- What to do: Take the line that has "if bool_decide (nonce" in it and every line after it to the end of the entries, and reproduce them exactly.

Stored data:
(* ===== verification/Oidc.v ===== *)
(** * Oidc: internal/handler/oidc.go

    Login through an OpenID Connect provider.  The provider's endpoints, the ID
    token verification of go-oidc and net/url's parsing are classes; the handlers
    run on the [World] of Middleware.v, whose service is the account resolver. *)

From S2P Require Import Prelude Json Domain Bolt Crypto Store Repo Authorization RateLimit Http Service Buffer Broker Encryption Middleware AuthHandler.

#[local] Arguments jenc : simpl never.
#[local] Arguments jdec : simpl never.

(** ** net/url, net/http and go-oidc *)

(** url.Parse, the parts the code reads. *)
Record URL := mkURL { u_Scheme : string; u_Host : string; u_Hostname : string; u_Path : string }.
Class UrlParse := { url_Parse : string -> option URL; host_IsLoopback : string -> bool }.

(** A request of the bounded HTTP client and its answer: the status and the body
    read to its end, or the error of either. *)
Record OidcRequest := mkOidcRequest { oq_Method : string; oq_URL : string; oq_Auth : string; oq_Form : list (string * string) }.
Class OidcNet := { http_Do : OidcRequest -> res (Z * res string) }.

(** The ID token go-oidc accepted: signature, issuer, audience and expiry have been
    checked; [Claims] decodes its payload. *)
Record IDToken := mkIDToken { id_Subject : string; id_Nonce : string; id_Claims : res (list (string * json)) }.
Class Verifier := { id_Verify : string -> string -> string -> res IDToken (* issuer, client ID, raw token *);
                    oidc_NewProvider : string -> option goerr }.

(** url.QueryEscape *)
Definition hex_upper (n : Z) : ascii := let c := hex_digit n in
  if (97 <=? byte_val c)%Z then byte_of (byte_val c - 32) else c.
Definition unreserved (c : ascii) : bool := is_alnum c || elem_str c "-_.~".
Fixpoint QueryEscape (s : string) : string :=
  match s with
  | EmptyString => EmptyString
  | String c s' =>
      if unreserved c then String c (QueryEscape s')
      else if bool_decide (c = " "%char) then String "+" (QueryEscape s')
      else String "%" (String (hex_upper (byte_val c / 16)) (String (hex_upper (byte_val c mod 16)) (QueryEscape s')))
  end.

(** path.Clean of a rooted path: empty and "." elements vanish, ".." drops the one
    before it. *)
Fixpoint clean_elements (elems stack : list string) : list string :=
  match elems with
  | [] => reverse stack
  | e :: elems' =>
      if bool_decide (e = "") || bool_decide (e = ".") then clean_elements elems' stack
      else if bool_decide (e = "..") then clean_elements elems' (tail stack)
      else clean_elements elems' (e :: stack)
  end.
Definition Clean_rooted (p : string) : string := "/" +:+ Join (clean_elements (Split p "/") []) "/".

(** hexEscapeNonASCII *)
Fixpoint hexEscapeNonASCII (s : string) : string :=
  match s with
  | EmptyString => EmptyString
  | String c s' =>
      if (byte_val c <? 128)%Z then String c (hexEscapeNonASCII s')
      else String "%" (String (hex_digit (byte_val c / 16)) (String (hex_digit (byte_val c mod 16)) (hexEscapeNonASCII s')))
  end.

Section oidc.
Context `{!UrlParse}.

(** http.Redirect to a rooted path: the path is cleaned, a trailing slash and the
    query are kept. *)
Definition redirect_location (target : string) : string :=
  hexEscapeNonASCII
    (match url_Parse target with
     | Some u =>
         if bool_decide (u_Scheme u = "") && bool_decide (u_Host u = "") then
           let '(p, query) := match Cut target "?" with Some (p, q) => (p, String "?" q) | None => (target, "") end in
           let cleaned := Clean_rooted p in
           (if HasSuffix p "/" && negb (HasSuffix cleaned "/") then cleaned +:+ "/" else cleaned) +:+ query
         else target
     | None => target
     end).

(** An absolute URL is sent as it is. *)
Definition redirect_to (location : string) (resp : Response) : Response :=
  mkResponse 302 (hdr_Set "Location" location (rp_Header resp)) NoBody.

(** ** Cookies *)

(** sanitizeCookieValue: bytes a cookie may not hold are dropped, and a value with
    a blank or a comma is quoted. *)
Definition cookie_byte (c : ascii) : bool :=
  (32 <=? byte_val c)%Z && (byte_val c <? 127)%Z && negb (bool_decide (c ∈ Ascii.ascii_of_nat <$> [34; 59; 92])).
Fixpoint filter_str (p : ascii -> bool) (s : string) : string :=
  match s with EmptyString => EmptyString | String c s' => if p c then String c (filter_str p s') else filter_str p s' end.
Definition sanitizeCookieValue (v : string) : string :=
  let v := filter_str cookie_byte v in
  if elem_str " " v || elem_str "," v then dquote +:+ v +:+ dquote else v.

Definition oidcStateCookieName : string := "oidc_state".
Definition oidcNonceCookieName : string := "oidc_nonce".

Definition oidc_cookie (name value : string) (secure : bool) (maxAge : string) : string :=
  name +:+ "=" +:+ sanitizeCookieValue value +:+ "; Path=/; Max-Age=" +:+ maxAge +:+ "; HttpOnly" +:+
  (if secure then "; Secure" else "") +:+ "; SameSite=Lax".

(** http.SetCookie *)
Definition SetCookie (cookie : string) (resp : Response) : Response :=
  resp <| rp_Header := <["Set-Cookie" := default [] (rp_Header resp !! "Set-Cookie") ++ [cookie]]> (rp_Header resp) |>.
Definition clearOIDCStateCookie (secure : bool) : Response -> Response := SetCookie (oidc_cookie oidcStateCookieName "" secure "0").
Definition clearOIDCNonceCookie (secure : bool) : Response -> Response := SetCookie (oidc_cookie oidcNonceCookieName "" secure "0").

(** http.Error on a writer whose headers are already [resp]'s. *)
Definition error_on (msg : string) (status : Z) (resp : Response) : Response := mkResponse status (rp_Header resp) (TextBody msg).
Definition fresh : Response := mkResponse 200 ∅ NoBody.

(** ** Issuers and endpoints *)

Definition validateIssuer (provider : OIDCProvider) : res unit :=
  match url_Parse (op_IssuerURL provider) with
  | None => Err (errorf "parse issuer_url")
  | Some u =>
      if negb (bool_decide (u_Scheme u = "https")) && negb (op_AllowInsecureIssuer provider) &&
         negb (bool_decide (u_Hostname u = "localhost") || host_IsLoopback (u_Hostname u))
      then Err (errorf "issuer_url must use https") else Ok tt
  end.

Definition endpointAllowed (provider : OIDCProvider) (endpoint : string) : bool :=
  if bool_decide (op_AllowedEndpoints provider = []) then true
  else match url_Parse endpoint with
       | None => false
       | Some u =>
           existsb (fun allowed =>
             match url_Parse allowed with
             | None => false
             | Some a => bool_decide (u_Host a = u_Host u) && HasPrefix (u_Path u) (u_Path a)
             end) (op_AllowedEndpoints provider)
       end.

Definition oidcMaxBody : Z := 1048576.

(** readCapped on a body read to its end. *)
Definition readCapped (body : res string) (limit : Z) : res string :=
  res_bind body (fun data =>
  if (limit <? Z.of_nat (String.length data))%Z then Err (errorf "response body exceeds limit") else Ok data).

Record OIDCDiscovery := mkDisc { dc_Authorization : string; dc_Token : string; dc_Userinfo : string }.
#[export] Instance eta_disc : Eta OIDCDiscovery := fun x => mkDisc (dc_Authorization x) (dc_Token x) (dc_Userinfo x).
#[export] Instance codec_disc : JsonCodec OIDCDiscovery := struct_codec (mkDisc "" "" "") [
  fld "authorization_endpoint" dc_Authorization (set_fld dc_Authorization);
  fld "token_endpoint" dc_Token (set_fld dc_Token);
  fld "userinfo_endpoint" dc_Userinfo (set_fld dc_Userinfo) ].

(** [oh_resolver] tells whether a Resolver is set, as the server always does. *)
Record OIDCHandler := mkOIDC {
  oh_Provider : OIDCProvider; oh_Discovery : OIDCDiscovery; oh_SessionSecret : string; oh_PublicURL : string;
  oh_SecureCookies : bool; oh_resolver : bool }.
#[export] Instance eta_oidc : Eta OIDCHandler := fun x =>
  mkOIDC (oh_Provider x) (oh_Discovery x) (oh_SessionSecret x) (oh_PublicURL x) (oh_SecureCookies x) (oh_resolver x).

Context `{!JsonText} `{!OidcNet} `{!Verifier}.

(** The body of an answer 200, capped. *)
Definition fetch (q : OidcRequest) (what : string) : res string :=
  res_bind (http_Do q) (fun '(status, body) =>
  if negb (bool_decide (status = 200%Z)) then Err (errorf (what +:+ " returned " +:+ Itoa status))
  else readCapped body oidcMaxBody).

Definition NewOIDCHandler (provider : OIDCProvider) (sessionSecret publicURL : string) (secureCookies : bool) : res OIDCHandler :=
  let provider := if bool_decide (op_GroupsClaim provider = "") then provider <| op_GroupsClaim := "groups" |> else provider in
  res_bind (validateIssuer provider) (fun _ =>
  let discURL := TrimSuffix (op_IssuerURL provider) "/" +:+ "/.well-known/openid-configuration" in
  res_bind (fetch (mkOidcRequest "GET" discURL "" []) "oidc discovery") (fun body =>
  match unmarshal_text (A := OIDCDiscovery) body with
  | None => Err (errorf "invalid discovery document")
  | Some disc =>
      if negb (endpointAllowed provider (dc_Token disc)) || negb (endpointAllowed provider (dc_Userinfo disc))
      then Err (errorf "oidc discovery returned endpoints outside allowed_endpoints")
      else if bool_decide (dc_Token disc = "") then Err (errorf "oidc discovery is missing token_endpoint")
      else match oidc_NewProvider (op_IssuerURL provider) with
           | Some e => Err (errorf ("oidc provider discovery: " +:+ err_msg e))
           | None => Ok (mkOIDC provider disc sessionSecret publicURL secureCookies false)
           end
  end)).

(** Same-site relative paths only. *)
Definition safeRedirectPath (redirect : string) : string :=
  if bool_decide (redirect = "") then "/"
  else if HasPrefix redirect "/" && negb (HasPrefix redirect "//") && negb (HasPrefix redirect "/\") &&
          negb (elem_str (Ascii.ascii_of_nat 13) redirect) && negb (elem_str (Ascii.ascii_of_nat 10) redirect)
       then redirect
       else "/".

(** ** Claims *)

(** json.Unmarshal into a map[string]any: the members, the last of a name. *)
Abbreviation claims_map := (gmap string json).
Definition unmarshal_map (data : string) : res claims_map :=
  match js_parse data with
  | Some (JObj kvs) => Ok (list_to_map (reverse kvs))
  | Some JNull => Ok ∅
  | _ => Err (errorf "json: cannot unmarshal")
  end.

Definition str_claim (m : claims_map) (k : string) : option string := match m !! k with Some (JStr s) => Some s | _ => None end.
Definition email_unverified (m : claims_map) : bool := match m !! "email_verified" with Some (JBool false) => true | _ => false end.

Definition extractGroupsFromToken (token : claims_map) (claimName : string) : list string :=
  match token !! (if bool_decide (claimName = "") then "groups" else claimName) with
  | Some (JArr l) => omap (fun g => match g with JStr s => Some s | _ => None end) l
  | Some (JStr s) => Split s ","
  | _ => []
  end.

(** ** The provider's endpoints *)

Definition redirectURI (h : OIDCHandler) : string := oh_PublicURL h +:+ "/auth/oidc/" +:+ op_ID (oh_Provider h) +:+ "/callback".

Definition exchangeCode (h : OIDCHandler) (code : string) : res claims_map :=
  res_bind (fetch (mkOidcRequest "POST" (dc_Token (oh_Discovery h)) ""
              [("grant_type", "authorization_code"); ("code", code); ("redirect_uri", redirectURI h);
               ("client_id", op_ClientID (oh_Provider h)); ("client_secret", op_ClientSecret (oh_Provider h))]) "token endpoint")
    unmarshal_map.

Definition getUserInfo (h : OIDCHandler) (accessToken : string) : res claims_map :=
  res_bind (fetch (mkOidcRequest "GET" (dc_Userinfo (oh_Discovery h)) ("Bearer " +:+ accessToken) []) "userinfo endpoint") unmarshal_map.

Definition verifyIDToken (h : OIDCHandler) (rawIDToken nonce : string) : res (IDToken * claims_map) :=
  match id_Verify (op_IssuerURL (oh_Provider h)) (op_ClientID (oh_Provider h)) rawIDToken with
  | Err e => Err (errorf ("verify id token: " +:+ err_msg e))
  | Ok idToken =>
      if bool_decide (nonce = "") || negb (bool_decide (id_Nonce idToken = nonce)) then Err (errorf "id token nonce mismatch")
      else match id_Claims idToken with
           | Err e => Err (errorf ("decode id token claims: " +:+ err_msg e))
           | Ok kvs => Ok (idToken, list_to_map (reverse kvs))
           end
  end.

(** ** The handlers *)

Context {R : Type} `{!Repository R} `{!Net} `{!Crypto}.
Abbreviation W := (World R).

Definition random_hex (w : W) : W * res string :=
  let (rnd, x) := GenerateRandomHex (w_rand w) in (w <| w_rand := rnd |>, x).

- Result for this exercise:
      if bool_decide (nonce = "") || negb (bool_decide (id_Nonce idToken = nonce)) then Err (errorf "id token nonce mismatch")
      else match id_Claims idToken with
           | Err e => Err (errorf ("decode id token claims: " +:+ err_msg e))
           | Ok kvs => Ok (idToken, list_to_map (reverse kvs))
           end
  end.

(** ** The handlers *)

Context {R : Type} `{!Repository R} `{!Net} `{!Crypto}.
Abbreviation W := (World R).

Definition random_hex (w : W) : W * res string :=
  let (rnd, x) := GenerateRandomHex (w_rand w) in (w <| w_rand := rnd |>, x).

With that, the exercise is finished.